= Beginning of Section =

Lemma dedupe_dedupe a : forall seen, dedupe seen (dedupe seen a) = dedupe seen a.
Proof.
  induction a as [|y a IH]; intros seen; [reflexivity|]. cbn [dedupe].
  destruct (existsb (String.eqb (stableStringify y)) seen) eqn:Hy; [apply IH|].
  cbn [dedupe]. rewrite Hy. f_equal. apply IH.
Qed.

Lemma dedupe_meaningful a seen :
  (forall x, In x a -> meaningful x = true) -> filter meaningful (dedupe seen a) = dedupe seen a.
Proof.
  intros H. apply forallb_filter_id. apply forallb_forall.
  intros x Hin. apply H. now apply (In_dedupe a seen).
Qed.

(** Merging a further value into what the policy gives for [vs] gives
    what the policy gives for [vs] followed by that value. *)
Lemma dedupe_resume vs v :
  dedupe [] (filter meaningful (dedupe [] (collected_entries vs) ++ flatten_one v))
  = dedupe [] (collected_entries (vs ++ [v])).
Proof.
  unfold collected_entries. rewrite flat_map_app, !filter_app. cbn [flat_map].
  rewrite app_nil_r.
  rewrite dedupe_meaningful
    by (intros x Hin; apply filter_In in Hin; tauto).
  rewrite !dedupe_app, dedupe_dedupe. reflexivity.
Qed.

Lemma flatten_emit d :
  (forall x, In x d -> isArray x = false) ->
  flatten_one (emit d) = d.
Proof.
  destruct d as [|x [|y d]]; intros H; try reflexivity.
  cbn [emit]. specialize (H x (or_introl eq_refl)). now destruct x.
Qed.

Lemma collected_flat vs x :
  Forall (fun v => flat_value v = true) vs ->
  In x (collected_entries vs) -> isArray x = false.
Proof.
  intros Hf Hin. unfold collected_entries in Hin. apply filter_In in Hin.
  destruct Hin as [Hin _]. apply in_flat_map in Hin. destruct Hin as [v [Hv Hx]].
  rewrite Forall_forall in Hf. specialize (Hf v Hv).
  destruct v; cbn in Hx; try (destruct Hx as [<-|[]]; reflexivity).
  cbn in Hf. rewrite forallb_forall in Hf. apply negb_true_iff. auto.
Qed.
(** * Space-image entropy generator: the entropy pipeline and pool

    A shallow embedding of the core of the repository
    - [app/entropy/validation.py]   (module [Validation]),
    - [app/entropy/hashing.py]      (module [Hashing]),
    - [app/preprocessing/noise_extraction.py] (module [NoiseExtraction]),
    - [app/entropy/pool.py]         (module [Pool]),
    - [app/api/routes.py]           (module [Routes]),
    - [app/main.py]                 (module [Main]),
    with the properties of the specification stated over it.

    Conventions.
    - A Python [bytes] value is a [list byte]; iterating it yields the
      integers [int_of b] in 0..255.
    - A Python [float] is an IEEE 754 binary64 number: Rocq's primitive
      [float], with the same correctly rounded [+ - * / sqrt] and the same
      comparisons (false on NaN).
    - Functions of the Python runtime and of third-party libraries that
      the repository only calls (libm's [log2], the builtin [round], the
      BLAKE3 and SHA-256 primitives, OpenCV/NumPy filters, the wall clock,
      the random generator) are variables of the section that models the
      calling code. *)

From Stdlib Require Import ZArith List Floats Bool Lia.
From Stdlib.Strings Require Import Ascii String Byte.
From stdpp Require Import base list gmap strings sorting.
Import ListNotations.

#[local] Set Warnings "-inexact-float,-register-all".
#[local] Open Scope Z_scope.

(** ** Python values shared by the modules *)

Abbreviation bytes := (list byte).

#[global] Instance byte_eq_decision : EqDecision byte := Byte.byte_eq_dec.

(** [b] as the integer Python yields when iterating over a [bytes]. *)
Definition int_of (b : byte) : Z := Z.of_N (Byte.to_N b).

(** The byte of value [z mod 256]. *)
Definition byte_of (z : Z) : byte :=
  match Byte.of_N (Z.to_N (z mod 256)) with
  | Some b => b
  | None => "000"%byte
  end.

(** [range(start, start + n)] *)
Fixpoint range_from (start : Z) (n : nat) : list Z :=
  match n with
  | O => []
  | S n' => start :: range_from (start + 1) n'
  end.

(** [len(x)] as a Python integer. *)
Definition len {A} (l : list A) : Z := Z.of_nat (length l).

(** [float(z)]: the binary64 number nearest to the integer [z]. *)
Definition float_of_Z (z : Z) : float :=
  SF2Prim (binary_normalize prec emax z 0 false).

(** [a / b] on two Python integers (true division): the binary64 number
    nearest to the quotient, ties to even.  Operands below 2^53 in
    magnitude are converted and divided, as CPython does; for larger ones
    the quotient is taken on the integers to 55 bits or more, with a sticky
    bit for the remainder, and rounded once.  Not covered: [b = 0]
    ([ZeroDivisionError]) and a quotient beyond the range of binary64
    ([OverflowError]; here an infinity). *)
Definition int_truediv (a b : Z) : float :=
  if (Z.abs a <? 2 ^ 53) && (Z.abs b <? 2 ^ 53)
  then (float_of_Z a / float_of_Z b)%float
  else
    let shift := Z.max 0 (Z.log2 (Z.abs b) - Z.log2 (Z.abs a) + 55) in
    let scaled := Z.abs a * 2 ^ shift in
    let quotient := scaled / Z.abs b in
    let sticky := if scaled mod Z.abs b =? 0 then 0 else 1 in
    let digits := 2 * quotient + sticky in
    let negate := xorb (a <? 0) (b <? 0) in
    SF2Prim (binary_normalize prec emax (if negate then - digits else digits)
               (- (shift + 1)) negate).

(** [x ** 2] on a float, as the product [x * x].  CPython evaluates the
    power with libm's [pow], which is not correctly rounded: its result
    can be the neighbour of the product in the last place.  The two agree
    where the square is exact, as on the constant and counter blocks
    evaluated below; the statements made for every input do not depend on
    the value of the square. *)
Definition fsquare (x : float) : float := (x * x)%float.

(** The builtin [max(a, b)] on floats: [b] when [b > a], else [a]. *)
Definition py_max (a b : float) : float := if (a <? b)%float then b else a.

(** * validation.py *)

Module Validation.

(** [collections.Counter(data)]: a dict from byte value to count, which
    keeps the order in which the values first occur. *)
Fixpoint counter_incr (b : byte) (c : list (byte * Z)) : list (byte * Z) :=
  match c with
  | [] => [(b, 1)]
  | (k, v) :: rest =>
      if Byte.eqb k b then (k, v + 1) :: rest else (k, v) :: counter_incr b rest
  end.

Definition Counter (data : bytes) : list (byte * Z) :=
  fold_left (fun c b => counter_incr b c) data [].

(** [byte_counts.get(i, 0)] *)
Fixpoint counter_get (c : list (byte * Z)) (i : Z) : Z :=
  match c with
  | [] => 0
  | (k, v) :: rest => if int_of k =? i then v else counter_get rest i
  end.

(** The fields of the dict that [validate] returns.  [data_size] and
    [error] are present on one branch each, the five fields of [details]
    only when [detailed] is set. *)
Record details := {
  chi_square_score : float;
  runs_test_score : float;
  autocorrelation_score : float;
  bit_entropy_score : float;
  min_required_entropy : float
}.

Record result := {
  passed : bool;
  quality_score : float;
  shannon_entropy : float;
  data_size : option Z;
  error : option string;
  detail : option details
}.

Section EntropyValidator.

(** [math.log2] and the builtin [round(x, ndigits)]. *)
Variable log2 : float -> float.
Variable round : float -> Z -> float.

(** [self.min_shannon_entropy] *)
Variable min_shannon_entropy : float.

Definition calculate_shannon_entropy (data : bytes) : float :=
  match data with
  | [] => 0%float
  | _ =>
      let byte_counts := Counter data in
      let data_len := len data in
      fold_left
        (fun entropy count =>
           let probability := int_truediv count data_len in
           if (0 <? probability)%float
           then (entropy - probability * log2 probability)%float
           else entropy)
        (map snd byte_counts) 0%float
  end.
(** C5: the parameters of the model are a weight of shape (1, 2) and a
    bias of shape (1).  The constructor creates them with these shapes;
    switching the mode, clearing the gradients, the backward pass, a
    complete training step on any batch, and evaluation keep them; and in a
    run of the notebook they hold after every number of epochs and at
    the end. *)
Theorem parameter_shapes_preserved (src : RandomSource) :
  valid_source src ->
  params_shape (new_classifier n_features (init_draw src))
  /\ (forall m mode, params_shape m -> params_shape (set_training mode m))
  /\ (forall m, params_shape m -> params_shape (zero_grad m))
  /\ (forall m inputs outputs labels,
        params_shape m -> params_shape (backward m inputs outputs labels))
  /\ (forall m o inputs labels m' o' loss,
        params_shape m -> adam_shape o ->
        train_batch inputs labels m o = Ok (m', o', loss) -> params_shape m')
  /\ (forall env env',
        params_shape (model env) -> evaluate env = Ok env' ->
        params_shape (model env'))
  /\ (forall k, (k <= epochs)%nat ->
        exists env, (env0 <- setup src ;; for_epochs src (seq 0 k) env0) = Ok env
                    /\ params_shape (model env))
  /\ exists env, notebook src = Ok env /\ params_shape (model env).
Proof.
  intros Hsrc. splits.
  - split; [apply from_draws_shape | reflexivity].
  - intros m mode H. exact H.
  - intros m H. exact H.
  - intros m inputs outputs labels H. exact H.
  - intros m o inputs labels m' o' loss Hm Ho H.
    exact (proj1 (train_batch_preserves _ _ _ _ _ _ _ Hm Ho H)).
  - intros env env' [Hw Hb] H.
    destruct (evaluate_frame _ _ H) as (Ew & Eb & _).
    unfold params_shape. rewrite Ew, Eb. auto.
  - intros k Hk.
    destruct (setup_ok src) as (env0 & E0 & Hwf0 & _).
    destruct (for_epochs_ok src k 0 env0 Hwf0) as (env & vs & E & Hwf & _).
    { intros e He. apply Hsrc. lia. }
    exists env. rewrite E0, bind_ret. split; [exact E | apply Hwf].
  - destruct (notebook_ok src Hsrc)
      as (env0 & env1 & env2 & l1 & l2 & l3 & l4 & l5 & l6 & l7 & l8 & l9 & l10 & acc
          & _ & _ & _ & En & _ & Hwf1 & _ & _ & _ & Em & _).
    exists env2. split; [exact En|]. rewrite Em. apply Hwf1.
Qed.

Lemma parameter_shapes_preserved_witness :
  params_shape (new_classifier n_features (init_draw plain_source))
  /\ (forall m mode, params_shape m -> params_shape (set_training mode m))
  /\ (forall m, params_shape m -> params_shape (zero_grad m))
  /\ (forall m inputs outputs labels,
        params_shape m -> params_shape (backward m inputs outputs labels))
  /\ (forall m o inputs labels m' o' loss,
        params_shape m -> adam_shape o ->
        train_batch inputs labels m o = Ok (m', o', loss) -> params_shape m')
  /\ (forall env env',
        params_shape (model env) -> evaluate env = Ok env' ->
        params_shape (model env'))
  /\ (forall k, (k <= epochs)%nat ->
        exists env, (env0 <- setup plain_source ;;
                     for_epochs plain_source (seq 0 k) env0) = Ok env
                    /\ params_shape (model env))
  /\ exists env, notebook plain_source = Ok env /\ params_shape (model env).
Proof. apply parameter_shapes_preserved. apply plain_source_valid. Defined.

= End of Section =

In the listing above, find the line with "shannon_entropy : float;" and the line with "exact (proj1 (train_batch_preserves", then reproduce both and every line between them exactly.

ANSWER SPACE:
  shannon_entropy : float;
  data_size : option Z;
  error : option string;
  detail : option details
}.

Section EntropyValidator.

(** [math.log2] and the builtin [round(x, ndigits)]. *)
Variable log2 : float -> float.
Variable round : float -> Z -> float.

(** [self.min_shannon_entropy] *)
Variable min_shannon_entropy : float.

Definition calculate_shannon_entropy (data : bytes) : float :=
  match data with
  | [] => 0%float
  | _ =>
      let byte_counts := Counter data in
      let data_len := len data in
      fold_left
        (fun entropy count =>
           let probability := int_truediv count data_len in
           if (0 <? probability)%float
           then (entropy - probability * log2 probability)%float
           else entropy)
        (map snd byte_counts) 0%float
  end.
(** C5: the parameters of the model are a weight of shape (1, 2) and a
    bias of shape (1).  The constructor creates them with these shapes;
    switching the mode, clearing the gradients, the backward pass, a
    complete training step on any batch, and evaluation keep them; and in a
    run of the notebook they hold after every number of epochs and at
    the end. *)
Theorem parameter_shapes_preserved (src : RandomSource) :
  valid_source src ->
  params_shape (new_classifier n_features (init_draw src))
  /\ (forall m mode, params_shape m -> params_shape (set_training mode m))
  /\ (forall m, params_shape m -> params_shape (zero_grad m))
  /\ (forall m inputs outputs labels,
        params_shape m -> params_shape (backward m inputs outputs labels))
  /\ (forall m o inputs labels m' o' loss,
        params_shape m -> adam_shape o ->
        train_batch inputs labels m o = Ok (m', o', loss) -> params_shape m')
  /\ (forall env env',
        params_shape (model env) -> evaluate env = Ok env' ->
        params_shape (model env'))
  /\ (forall k, (k <= epochs)%nat ->
        exists env, (env0 <- setup src ;; for_epochs src (seq 0 k) env0) = Ok env
                    /\ params_shape (model env))
  /\ exists env, notebook src = Ok env /\ params_shape (model env).
Proof.
  intros Hsrc. splits.
  - split; [apply from_draws_shape | reflexivity].
  - intros m mode H. exact H.
  - intros m H. exact H.
  - intros m inputs outputs labels H. exact H.
  - intros m o inputs labels m' o' loss Hm Ho H.
    exact (proj1 (train_batch_preserves _ _ _ _ _ _ _ Hm Ho H)).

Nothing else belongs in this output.